La decisione si riferisce a un incontro avvenuto in un rifugio, in cui circa 40-50 persone dell'ambiente skinhead hanno tenuto una conferenza sulla nascita delle SS e sulle armi impiegate da tale organizzazione militare. Il Tribunale federale non ha riconosciuto il carattere privato della manifestazione, modificando quindi la sua precedente definizione di carattere pubblico ai sensi dell'articolo 261 CP. In base a tale decisione sono considerate pubbliche tutte le esternazioni e i comportamenti che non avvengono in un ambito privato, ossia in ambito non proveniente dalla cerchia familiare o degli amici oppure al di fuori di un contesto caratterizzato da relazioni personali o da un rapporto di fiducia particolare. È vero che in tal modo viene generalmente limitato il numero di riunioni private nell'ambito delle quali ci si può permettere di esternare affermazioni razziste. Sono quindi comprensibili le preoccupazioni dell'autore della mozione riguardo al conflitto con la libertà di opinione e i suoi timori che l'articolo 261 CP possa in futuro essere applicato alle conversazioni che avvengono allo "Stammtisch". Alcuni media hanno pure dipinto la decisione come un bavaglio messo a chi parteciperà a conversazioni agli "Stammtisch". Le persone che si riuniscono ad uno "Stammtisch" sono tuttavia generalmente legate da un rapporto di amicizia e le loro relazioni sono caratterizzate da una particolare fiducia, ciò che secondo la nuova giurisprudenza del Tribunale federale fa propendere per il carattere privato. Anche in futuro, tuttavia, questo aspetto sarà da considerare caso per caso, in base alle circostanze. Le esternazioni fatte allo "Stammtisch" erano da considerare pubbliche anche prima della decisione del TF, se potevano essere facilmente udite anche da terze persone.
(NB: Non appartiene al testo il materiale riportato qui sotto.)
(** One turn of the loop of [parse] in each phase; the flag tells whether the
    loop goes on. *)
Definition parse_first_boundary (s : multipart_stream_state) : multipart_stream_state * bool :=
  let after := length (first_delimiter s) in
  if (length (buffer s) <? after + 2)%nat then (s, false)
  else if negb (starts_with (buffer s) (first_delimiter s)) then
    (fail (malformed "multipart body must start with boundary") s, false)
  else if str_eqb (substr (buffer s) after 2) (lit "--") then (finish_body (erase (after + 2) s), false)
  else if negb (str_eqb (substr (buffer s) after 2) crlf) then
    (fail (malformed "invalid multipart boundary delimiter") s, false)
  else (set_phase phase_headers (erase (after + 2) s), true).

Definition parse_headers (s : multipart_stream_state) : multipart_stream_state * bool :=
  let limit := max_part_header_bytes (options s) in
  match find_sub crlf2 (buffer s) with
  | None => ((if limit <? size (buffer s) then fail headers_too_large s else s), false)
  | Some header_end =>
    if limit <? Z.of_nat header_end then (fail headers_too_large s, false)
    else (parse_part_headers (take header_end (buffer s)) (erase (header_end + 4) s), true)
  end.

(** Hands out the first [n] bytes of the buffer and removes them. *)
Definition emit_and_erase (n : nat) (s : multipart_stream_state) : multipart_stream_state :=
  let s := emit_current_data (take n (buffer s)) s in
  if paused s then erase n s else if failed s then s else erase n s.

Definition parse_body (s : multipart_stream_state) : multipart_stream_state * bool :=
  let seen := buffer s in
  match find_next_multipart_delimiter seen (next_delimiter s) 0 with
  | delimiter_need_more position => ((if (0 <? position)%nat then emit_and_erase position s else s), false)
  | delimiter_not_found =>
    let keep := length (next_delimiter s) in
    ((if (keep <? length (buffer s))%nat then emit_and_erase (length (buffer s) - keep) s else s), false)
  | delimiter_found position _ =>
    let after := (position + length (next_delimiter s))%nat in
    let s := emit_current_data (take position (buffer s)) s in
    if paused s then (erase position s, false)
    else if failed s then (s, false)
    else
      let s := end_current_part s in
      let suffix := stale_view (history s) seen (buffer s) (after + 2) after in
      let s := erase (after + 2) s in
      if str_eqb suffix (lit "--") then
        (finish_body (if starts_with (buffer s) crlf then erase 2 s else s), false)
      else (set_phase phase_headers s, true)
  end.

Definition parse_once (s : multipart_stream_state) : multipart_stream_state * bool :=
  match phase s with
  | phase_first_boundary => parse_first_boundary s
  | phase_headers => parse_headers s
  | phase_body => parse_body s
  | _ => (s, false)
  end.

Fixpoint parse_loop (fuel : nat) (s : multipart_stream_state) : multipart_stream_state :=
  match fuel with
  | O => s
  | S fuel' =>
    if failed s || paused s then s
    else let '(s', continue) := parse_once s in if continue then parse_loop fuel' s' else s'
  end.

Definition parse (s : multipart_stream_state) : multipart_stream_state := parse_loop fuel s.

Definition pause (s : multipart_stream_state) : multipart_stream_state :=
  if paused s then s
  else let s := set_flags (failed s) true s in if valid s then record eff_body_pause s else s.

Definition resume (s : multipart_stream_state) : multipart_stream_state :=
  if negb (paused s) then s
  else
    let s := parse (set_flags (failed s) false s) in
    if negb (paused s) && valid s then record eff_body_resume s else s.

Definition finish (s : multipart_stream_state) : multipart_stream_state :=
  if failed s then s
  else
    let s := parse s in
    if failed s then s
    else if negb (bool_decide (phase s = phase_done)) then fail (make_error multipart_unexpected_end []) s
    else s.

(** The callbacks that the constructor gives to the request body. *)
Definition body_on_data (chunk : str) (s : multipart_stream_state) : multipart_stream_state :=
  let s := set_counts (received_total_bytes s + size chunk) (part_count s) s in
  let total_limit := max_total_bytes (options s) in
  if negb (total_limit =? 0) && (total_limit <? received_total_bytes s) then
    fail (make_error multipart_limit_exceeded (lit "multipart body is too large")) s
  else parse (set_buffer (buffer s ++ chunk) s).

Definition body_on_error (code : Z) (s : multipart_stream_state) : multipart_stream_state :=
  fail (Error (other_code code) (lit "request body stream failed")) s.

Definition multipart_part_consumer_error : error := malformed "multipart part consumer already selected".

(** [stream], [text], [discard], [pause] and [resume] of a part. *)
Definition part_stream (i : nat) (s : multipart_stream_state) : multipart_stream_state :=
  match parts s !! i with
  | None => s
  | Some p =>
    if bool_decide (ps_mode p = mode_none) then update_part i (set_mode mode_stream) s
    else fail multipart_part_consumer_error s
  end.

Definition part_text (i : nat) (max_bytes : Z) (callback : bool) (s : multipart_stream_state) : multipart_stream_state :=
  match parts s !! i with
  | None => s
  | Some p =>
    if bool_decide (ps_mode p = mode_none) then
      let route_limit := max_field_bytes (options s) in
      let max := if negb (route_limit =? 0) then Z.min max_bytes route_limit else max_bytes in
      update_part i (λ p, set_text callback (ps_text p) max (set_mode mode_text p)) s
    else
      let s := fail multipart_part_consumer_error s in
      emit_if callback (ev_text_refused i multipart_part_consumer_error) s
  end.
(* ===== verification/MultipartEquiv.v ===== *)
(** * The streaming parser agrees with the form parser

    For every body that [parse_multipart_form] accepts, and however the body
    is cut into chunks, the streaming parser announces the same parts and
    hands out the same bytes, until it is misled by a view that outlived what it
    showed ([StaleView] in [MultipartStream], here with [in_place]). *)

From S2P Require Import Prelude Text Http HttpError Multipart MultipartForm MultipartTheory MultipartFormSpec.
From S2P Require Import MultipartStream MultipartStreamSafety.

Open Scope Z_scope.

#[local] Existing Instance in_place.

(** ** The view of a delimiter's suffix *)

Lemma storage_full seen : storage (seen ++ ["000"%char]) seen = seen ++ ["000"%char].
Proof. unfold storage. f_equal. rewrite drop_ge by (rewrite length_app; cbn; lia). done. Qed.

Lemma stale_behind h seen offset :
  (offset + 2 ≤ length seen)%nat → (length (drop (offset + 2) seen) < offset)%nat →
  stale_view h seen seen (offset + 2) offset = take 2 (drop offset seen).
Proof.
  intros Hl Hs. unfold stale_view, in_place. rewrite storage_full. unfold storage. set (left := drop _ seen) in *.
  rewrite cons_middle, app_assoc, drop_app_ge by (rewrite length_app; cbn; lia). rewrite drop_drop, length_app. cbn [length].
  replace (S (length left) + (offset - (length left + 1)))%nat with offset by lia. rewrite drop_app_le by lia.
  by rewrite take_app_le by (rewrite length_drop; lia).
Qed.

Lemma stale_within h seen offset :
  (offset ≤ length (drop (offset + 2) seen))%nat → stale_view h seen seen (offset + 2) offset = lit "--" →
  take 2 (drop offset (drop (offset + 2) seen)) = lit "--".
Proof.
  intros Hl. unfold stale_view, in_place. rewrite storage_full. unfold storage. set (left := drop _ seen) in *. rewrite drop_app_le by done.
  destruct (drop offset left) as [|a [|b rest]]; [done|by cbn; intros [=]|done].
Qed.

(** The body has two dashes where the view of the delimiter behind [part] can be
    after the move: that far behind the delimiter. *)
Definition misleading (content_type body : str) (part : multipart_form_part) : Prop :=
  ∃ boundary tail k, parse_multipart_boundary content_type = Ok boundary ∧
    (delimiter_of boundary ++ crlf ++ tail) `suffix_of` body ∧
    (length (delimiter_of boundary) ≤ k ≤ length (delimiter_of boundary) + length (fp_body part))%nat ∧ take 2 (drop k tail) = lit "--".

(** ** Observations *)

(** Data callbacks byte by byte: how data is cut into callbacks does not show. *)
Definition bytewise (e : mp_event) : list mp_event :=
  match e with ev_part_data i chunk => map (λ c, ev_part_data i [c]) chunk | e => [e] end.

Definition trace (s : multipart_stream_state) : list mp_event := flat_map bytewise (events (history s)).

Definition part_info (p : multipart_part_state) : str * option str * headers := (ps_name p, ps_filename p, ps_headers p).
Definition form_info (p : multipart_form_part) : str * option str * headers := (fp_name p, fp_filename p, fp_headers p).

Definition data_events (i : nat) (body : str) : list mp_event := map (λ c, ev_part_data i [c]) body.

(** What a form looks like when it is streamed. *)
Fixpoint form_events (i : nat) (parts : list multipart_form_part) : list mp_event :=
  match parts with
  | [] => []
  | part :: parts' => ev_part i :: data_events i (fp_body part) ++ ev_part_end i :: form_events (S i) parts'
  end.

(** A user that streams every part. *)
Definition collector (h : list mp_effect) (e : mp_event) : list mp_cmd :=
  match e with ev_part i => take_part i | _ => [] end.

(** The limits of the stream: those of the form, with room for the blank line
    that ends a header block. *)
Definition stream_limits (l : multipart_limits) : multipart_limits :=
  MultipartLimits (max_total_bytes l) (max_file_bytes l) (max_field_bytes l) (max_part_header_bytes l + 3)
    (max_part_headers l) (max_parts l) (max_field_name_bytes l) (max_filename_bytes l).

Lemma trace_record e s : trace (record (eff_event e) s) = trace s ++ bytewise e.
Proof. unfold trace. cbn [history record]. rewrite events_snoc, flat_map_app. cbn. by rewrite app_nil_r. Qed.

Lemma form_events_app i ps qs : form_events i (ps ++ qs) = form_events i ps ++ form_events (i + length ps) qs.
Proof.
  revert i. induction ps as [|p ps IH]; intros i; cbn [app form_events length]; [by rewrite Nat.add_0_r|].
  rewrite IH, <-app_assoc. cbn [app]. by replace (S i + length ps)%nat with (i + S (length ps))%nat by lia.
Qed.

(** The text in the buffer and the text still to come. *)
Lemma buffer_split {A} (b f x y : list A) :
  b ++ f = x ++ y → (length x ≤ length b)%nat → b = x ++ drop (length x) b ∧ drop (length x) b ++ f = y.
Proof.
  intros H Hl. assert (Hx : take (length x) b = x).
  { apply (f_equal (take (length x))) in H. rewrite take_app_length in H. by rewrite take_app_le in H. }
  split; [by rewrite <-Hx at 1; rewrite take_drop|].
  apply (f_equal (drop (length x))) in H. rewrite drop_app_length in H. by rewrite drop_app_le in H.
Qed.

Lemma alter_last {A} (f : A → A) ps q : alter f (length ps) (ps ++ [q]) = ps ++ [f q].
Proof. by rewrite alter_app_r_alt, Nat.sub_diag by lia. Qed.

Lemma lookup_last {A} (ps : list A) q : (ps ++ [q]) !! length ps = Some q.
Proof. by rewrite list_lookup_middle. Qed.

(** ** The callbacks of the collector *)

Section collect.
Context (fuel depth : nat).
Let emit := MultipartStream.emit fuel collector (S depth).

Definition select (p : multipart_part_state) : multipart_part_state := set_callbacks true true true (set_mode mode_stream p).

Lemma emit_other e s : (∀ i, e ≠ ev_part i) → emit e s = record (eff_event e) s.
Proof. intros H. unfold emit. cbn [MultipartStream.emit]. destruct e; try done. by edestruct H. Qed.

Lemma emit_part ps p s :
  parts s = ps ++ [p] → ps_mode p = mode_none →
  emit (ev_part (length ps)) s = set_parts (ps ++ [select p]) (record (eff_event (ev_part (length ps))) s).
Proof.
  intros Hp Hm. unfold emit. cbn [MultipartStream.emit collector take_part foldl run_cmd]. unfold part_stream.
  cbn [parts record]. rewrite Hp, lookup_last, bool_decide_eq_true_2 by done.
  unfold update_part. cbn [parts set_parts record]. by rewrite Hp, !alter_last.
Qed.

(** ** The stages of a stream *)

Context (o : multipart_form_options) (boundary : str) (line_end : bool) (raws : list (str * str)) (all : list multipart_form_part).
Context (Haccepted : accepted o (delimiter_of boundary) line_end raws 0 0 all).
Let next := delimiter_of boundary.
Let l := stream_limits (limits o).
Context (content_type : str) (Hboundary : parse_multipart_boundary content_type = Ok boundary).

(** What stays the same: no failure, nothing paused, and the total limit still
    allows the text [future] that is to come. *)
Record common (future : str) (s : multipart_stream_state) : Prop := {
  cm_options : options s = l;
  cm_first : first_delimiter s = lit "--" ++ boundary;
  cm_next : next_delimiter s = next;
  cm_handlers : has_on_part s = true ∧ has_on_end s = true;
  cm_valid : valid s = true;
  cm_flags : failed s = false ∧ paused s = false;
  cm_total : max_total_bytes l = 0 ∨ received_total_bytes s + size future ≤ max_total_bytes l
}.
La libertà di espressione è garantita esplicitamente dall'articolo 16 della Costituzione federale (Cost.). Attualmente il Consiglio federale non ritiene necessaria l'adozione di ulteriori disposizioni legislative a tutela di questo diritto fondamentale. Il Consiglio federale illustra chiaramente quanta importanza attribuire alla libertà di espressione nel parere relativo alla mozione Scherrer del 1999 e in parte in quello relativo alla mozione Gusset del 1997 (Articolo sul razzismo. Revisione, 97.3327). In tale occasione è stato ricordato che la libertà di espressione non è incondizionata. Vi sono dei limiti, ad esempio quando si tratta di proteggere la dignità o l'onore altrui. L'applicazione dell'articolo 261 CP si scontra inevitabilmente con i limiti della libertà di espressione. Nel caso singolo occorre ponderare se dare maggior peso alla protezione dalle discriminazioni o alla libertà di espressione. L'articolo 261 CP consente questa ponderazione, come dimostra una recente decisione del Tribunale federale del 6 ottobre 2004 (6S.64/2004), con la quale il direttore della polizia di Bienne Jürg Scherrer è stato assolto dall'accusa di discriminazione razziale.

Il Consiglio federale propone di respingere la mozione.